The Lebanese Ministry of Public Health said a year of Israeli attacks on the country had killed at least 2,083 people and wounded 9,869.
‘Major displacement crisis’
More than 1 million people have been displaced, mostly from towns and villages in southern Lebanon, according to local authorities.
United Nations High Commissioner for Refugees Filippo Grandi said Lebanon is seeing a “major displacement crisis” as a result of Israel’s escalating air campaign and some of the strikes have violated international law.
Grandi made his remarks during a visit to Beirut on Sunday.
The UN has appealed for $425.7m to respond to the humanitarian crisis. About 40 percent has been funded so far.
Grandi also said there had been “many instances of violations of international humanitarian law in the way the air strikes have been conducted that have destroyed or damaged civilian infrastructure”.
Two people working for Grandi’s agency have also been killed in the strikes.

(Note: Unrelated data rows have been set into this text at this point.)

(* ===== verification/BpmnCollaboration.v ===== *)
(** * Collaborations of a document

    bpmn-parser/src/collaboration.rs: the executable processes of a document with
    its participants and message flows.  The theorem at the end joins the parser
    to the engine: what the parser accepts, the engine's route compiler accepts. *)

From Stdlib Require Import Sorted.
From stdpp Require Import base list gmap strings sorting.
From S2P Require Import Prelude Text Json CondLexer CondParser Domain Token ProcessDef BpmnModels Iso8601 BpmnScan BpmnTree BpmnData BpmnCompile BpmnSub BpmnParse MessageRouting BpmnWf.
Local Open Scope rust_scope.

Record CollaborationDocument := mkDocument {
  doc_processes : list ProcessDefinition;
  doc_collaborations : list Collaboration;
}.

(** [invalid] of collaboration.rs. *)
Definition collaboration_error (message : string) : EngineError := InvalidDefinition ("Collaboration: " +:+ message).
Definition cinvalid {A} (message : string) : EngineResult A := Err (collaboration_error message).

Definition required (n : Node) (attribute : string) : EngineResult string :=
  match attr n attribute with
  | Some value => if is_blank value then cinvalid (n_name n +:+ " requires " +:+ attribute) else Ok value
  | None => cinvalid (n_name n +:+ " requires " +:+ attribute)
  end.

(** [reference]: an unqualified local id. *)
Definition local_reference (n : Node) (attribute : string) : EngineResult string :=
  value ←? required n attribute;
  if str_contains ":" value || negb (String.eqb (trim_str value) value) then
    cinvalid (n_name n +:+ " " +:+ attribute +:+ " must be an unqualified local ID, got '" +:+ value +:+ "'")
  else Ok value.

(** [check_ids]: the ids of an element and of everything below it are not blank
    and new. *)
Fixpoint check_ids (seen : gset string) (n : Node) : EngineResult (gset string) :=
  seen ←? match attr n "id" with
          | Some id =>
            if is_blank id || bool_decide (id ∈ seen) then cinvalid ("empty or duplicate document ID '" +:+ id +:+ "'")
            else Ok ({[id]} ∪ seen)
          | None => Ok seen
          end;
  try_fold check_ids seen (n_children n).

Section endpoints.
  Context (process_nodes : gmap string Node) (compiled : gmap string ProcessDefinition) (by_process : gmap string string).

(** The process whose top-level element has the id. *)
Definition find_endpoint (element_id : string) : option (string * Node) :=
  find_map (λ '(process_id, process),
    (λ n, (process_id, n)) <$> List.find (λ n, bool_decide (attr n "id" = Some element_id)) (n_children process))
    (map_to_list process_nodes).

Definition supports_endpoint (source : bool) (e : BpmnElement) : bool :=
  match e with
  | SendTask _ _ => source
  | MessageStartEvent _ | MessageCatchEvent _ | BoundaryMessageEvent _ _ _ => negb source
  | _ => false
  end.
Definition looped_endpoint (d : ProcessDefinition) (e : BpmnElement) : bool :=
  match e with
  | SendTask _ (Some _) => true
  | BoundaryMessageEvent attached_to _ _ =>
    match nodes d !! attached_to with
    | Some (ServiceTask _ (Some _)) | Some (ScriptTask _ (Some _)) => true
    | _ => false
    end
  | _ => false
  end.
(** The message an element names: in its event definition, else on the element. *)
Definition endpoint_message (element_id : string) (n : Node) : EngineResult string :=
  let nested := head (children n "messageEventDefinition") in
  let nested_ref := m ← nested; attr m "messageRef" in
  message_id ←? local_reference (match nested, nested_ref with Some m, Some _ => m | _, _ => n end) "messageRef";
  match nested_ref, attr n "messageRef" with
  | Some value, Some direct =>
    if String.eqb value direct then Ok message_id
    else cinvalid ("conflicting message references on '" +:+ element_id +:+ "'")
  | _, _ => Ok message_id
  end.

Definition endpoint (flow : Node) (attribute : string) (source : bool) : EngineResult (MessageEndpoint * string) :=
  element_id ←? local_reference flow attribute;
  '(process_id, n) ←? ok_or (collaboration_error (attribute +:+ " '" +:+ element_id
      +:+ "' must reference a top-level message element; participant and nested endpoints are unsupported"))
      (find_endpoint element_id);
  participant_id ←? ok_or (collaboration_error ("endpoint '" +:+ element_id +:+ "' has no participant in this collaboration"))
                      (by_process !! process_id);
  d ←? ok_or (collaboration_error ("endpoint '" +:+ element_id +:+ "' belongs to a non-executable pool")) (compiled !! process_id);
  e ←? ok_or (collaboration_error ("unknown message endpoint '" +:+ element_id +:+ "'")) (nodes d !! element_id);
  if negb (supports_endpoint source e) then cinvalid ("unsupported " +:+ attribute +:+ " kind on '" +:+ element_id +:+ "'")
  else if looped_endpoint d e then cinvalid ("loop endpoint '" +:+ element_id +:+ "' requires occurrence-aware routing")
  else
    message_id ←? endpoint_message element_id n;
    Ok (mkEndpoint participant_id process_id element_id, message_id).
Lemma listed_cons s up t ts s1 es :
  length (xs_violations s) = length (xs_processes s) → listed s up [t] s1 →
  (∀ s', xs_current s' = None → xs_stack s' = xs_stack s → length (xs_violations s') = length (xs_processes s') →
     listed s' up ts (run s' es)) →
  listed s up (t :: ts) (run s1 es).
Proof.
  intros Hl (ws & -> & Hw) IH. eapply (listed_app s up [_]); [by exists ws|]. apply IH; [done..|]. simpl.
  rewrite !length_app, length_fmap, Hl. by rewrite (Forall2_length _ _ _ Hw).
Qed.

Lemma bump_outside k stack : existsb event_frame stack = false → bump k stack = stack.
Proof.
  induction stack as [|f stack IH]; simpl; [done|]. intros [-> H]%orb_false_iff. by rewrite IH.
Qed.

Lemma listed_process el line s up inside body :
  xs_current s = None → is_process el = true → stands (xs_stack s) up → existsb is_event up = false →
  length (xs_violations s) = length (xs_processes s) → reads inside body → forallb process_free body = true →
  listed s up [mkTag el body] (on_xml_end (local el) (run (on_xml_tag el line true s) inside)) ∧
  listed s up [mkTag el []] (on_xml_tag el line false s).
Proof.
  intros Hc Hp Hs He Hl Hr Hf. assert (local el = "process") as Hn by by apply String.eqb_eq.
  assert (is_handler el = false) as Hh by (unfold is_handler, is_sub; by rewrite Hn).
  unfold on_xml_tag. rewrite Hc, Hn. simpl String.eqb. cbn match. split.
  - match goal with |- context [run ?s0 inside] => set (s1 := s0) end.
    assert (stands (xs_stack s1) (el :: up)) as Hs1 by (constructor; [split; [done|by rewrite Hh]|done]).
    destruct (run_inside _ _ Hr Hf s1 _ _ eq_refl Hs1) as (k & w & -> & Hw).
    assert (existsb event_frame (xs_stack s1) = false) as Hx.
    { rewrite (stands_existsb _ _ _ _ event_frame_of Hs1). cbn [existsb]. rewrite He. unfold is_event. by rewrite Hn. }
    rewrite (counted_event _ Hx) in Hw. destruct Hw as [Hw _]; [lia|]. rewrite bump_outside by done.
    exists [w]. unfold on_xml_end. simpl. rewrite Hp. simpl. split.
    + f_equal. rewrite <- Hl. clear. induction (xs_violations s); simpl; by f_equal.
    + constructor; [|constructor]. unfold judged. cbn [fst snd]. rewrite Hw. cbn [existsb]. rewrite He.
      unfold is_event. rewrite Hn. split; [by intros []|done].
  - exists [[]]. simpl. rewrite Hp. split; [done|]. constructor; [|constructor]. by split.
Qed.
(** [ensure_kv_bucket] and [ensure_object_store]: create, or find what is there. *)
Definition ensure_bucket (kind label : string) (create : string → string → Call S CreateBucketError unit)
    (get : string → S → result string unit) (bucket description : string) : Boot unit := λ sr,
  match create bucket description sr.1 with
  | (Ok _, s) => note (λ r, r <| created ::= λ l, l ++ [kind +:+ ":" +:+ bucket] |>) (s, sr.2)
  | (Err err, s) =>
    let failed err := io_fail (bootstrap_error (label +:+ " '" +:+ bucket +:+ "'") err) in
    if create_conflict err then
      match get bucket s with
      | Ok _ => note (λ r, r <| existing ::= λ l, l ++ [kind +:+ ":" +:+ bucket] |>) (s, sr.2)
      | Err err => failed err (s, sr.2)
      end
    else failed (be_text err) (s, sr.2)
  end.
Definition ensure_kv_bucket : string → string → Boot unit := ensure_bucket "kv" "KV bucket" create_key_value get_key_value.
Definition ensure_object_store : string → string → Boot unit :=
  ensure_bucket "object_store" "object store" create_object_store get_object_store.

Record NatsPersistence := mkNats {
  n_js : S;
  n_bootstrap : BootstrapReport;
  n_handles : HandleCache;
}.

(** The calls of [connect] on a connection. *)
Definition bootstrap (stream_name : string) (retention : RetentionConfig) : Boot unit :=
  _ ← ensure_stream (workflow_stream_config stream_name [stream_name +:+ ".*"] (event_max_age retention) retention);
  _ ← io_for (λ '(bucket, description), ensure_object_store bucket description) OBJECT_STORES;
  _ ← io_for (λ '(bucket, description), ensure_kv_bucket bucket description) KV_BUCKETS;
  ensure_stream (workflow_stream_config HISTORY_STREAM HISTORY_SUBJECTS (history_max_age retention) retention).
Definition connect (client : result string S) (stream_name : string) (retention : RetentionConfig)
    : EngineResult NatsPersistence :=
  s ←? map_err (λ e, PersistenceError ("Failed to connect to NATS: " +:+ e)) client;
  match bootstrap stream_name retention (s, mkReport [] [] []) with
  | (Ok _, (s, report)) => Ok (mkNats s report handle_cache_new)
  | (Err e, _) => Err e
  end.

(** ** Reading and writing *)

Definition js_step {A} (f : S → EngineResult A * S) : Io NatsPersistence A := λ n,
  let '(a, s) := f (n_js n) in (a, mkNats s (n_bootstrap n) (n_handles n)).
Definition on_js {E A} (f : E → EngineError) (c : Call S E A) : Io NatsPersistence A :=
  js_step (λ s, let '(a, s) := c s in (map_err f a, s)).
Definition read_js {A} (f : S → EngineResult A) : Io NatsPersistence A := io_read (λ n, f (n_js n)).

Grandi said an attack that cut access to a major border crossing between Lebanon and Syria last week had also created an obstacle for civilians trying to flee to safety. The escalating violence has pushed both Lebanese citizens and Syrian refugees in Lebanon to cross the border en masse.
Meanwhile, a UN official told The Associated Press news agency the Israeli military is setting up a forward operating base close to a UN peacekeeping mission on the border in southern Lebanon.
The base puts peacekeepers there at risk, said the official, who spoke on condition of anonymity.
The UN peacekeeping mission in southern Lebanon, known as UNIFIL, said in a statement that it was concerned about “recent activities” by the Israeli military southeast of the Lebanese border town of Maroun al-Ras.
It did not give any details on what Israel was doing but said it was close to point 6-52, where Irish peacekeepers are positioned.
This comes days after UNIFIL refused the Israeli military’s request to vacate some of its positions before a ground incursion.
UNIFIL was created to oversee the withdrawal of Israeli soldiers from southern Lebanon after Israel’s 1978 invasion. The UN expanded its mission after the 2006 war between Israel and Hezbollah, allowing peacekeepers to deploy along the Israeli border.